Democrats have reached agreement, he said, on the implementation of a congressional oversight board to monitor the bailout mechanics; the Treasury Department would not have to wait for board to be set up to begin the bailout -- a concession to the White House.
He said that Democrats are still pushing for taxpayers to be given an equity stake in companies that they bail out and that he's been unable, so far, to reach an agreement on limiting golden parachutes for executives of companies bailed out. He said persuading some in the GOP to limit executive pay has been as difficult as telling "a rabbi to eat bacon."
Frank said that negotiations with his Senate counterparts, meanwhile, were going well and that they had reached "very good agreement."
Overall, he said he expected the three-party negotiations -- between the House, Senate and White House -- to be completed by the end of the week.
Frank also weighed in on the implications of the bill on the market, both short term and long term. Asked if the markets had tanked today because of disagreement over the bailout, Frank said, "I don't know. And neither does the market."

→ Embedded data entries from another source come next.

(** * Healthcare multi-agent RAG system: embedding and verified properties

    The development follows the repository's layout.

    - [Str]: the string primitives the Python backend and the TypeScript
      routes rely on ([lower], [in], [split], [strip]), over strings whose
      characters are code points below 256.
    - [Py]: Python values, truthiness, exceptions.
    - [Guardrail]: [validate_healthcare_query] of the FastAPI backend.
    - [HospitalRag]: the hospital RAG functions and endpoint of the backend.
    - [HospitalLocations]: [extractHospitalDataFromRAG] of the Next.js
      hospital-locations route.
    - [Retrieval]: the document scorer, ranking engine and retrieval
      service.  The multi-agent route imports them from [@/lib/retrieval],
      a module that is not among the embedded sources; they are modelled
      from the specification, and say so.
    - [HealthcareChat]: the chat endpoint of the backend.
    - [JsRun], [CoordPattern]: JavaScript completions and text, and the
      coordinate patterns of the two Next.js routes.
    - [GeocodeRoute]: the geocode route.
    - [Geocoding], [MockHospitals], [HospitalLocationsRoute]: the rest
      of the hospital-locations route ([geocodeAddress], the mock
      generator, the handler).
    - [Wire], [Deployment]: the backend's answer as the route receives
      it, and the services as the repository wires them.

    Definitions come first; the lemmas and theorems follow. *)

From Stdlib Require Import Bool List String Ascii NArith ZArith QArith Qminmax Lia.
From Stdlib Require Import Floats DecimalString.
Import ListNotations.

Frank argued that the market moves in a highly rational manner in the long term but in the short term it's "manic depressive." He added, though, that the package had become necessary -- if for no other reason -- because the treasury secretary and federal reserve chairman came out and said that it was necessary. Once those two say something is necessary to soothe the market, Frank reasoned, the action becomes required by the market. "I suggested this a few weeks ago and the world didn't end," he noted.
A reporter asked if he saw similarities between the administration's push for the bailout and it's drive to go to war in Iraq. "I think Hank Paulson and Ben Bernanke understand market psychology better than Donald Rumsfeld understands anything," he said.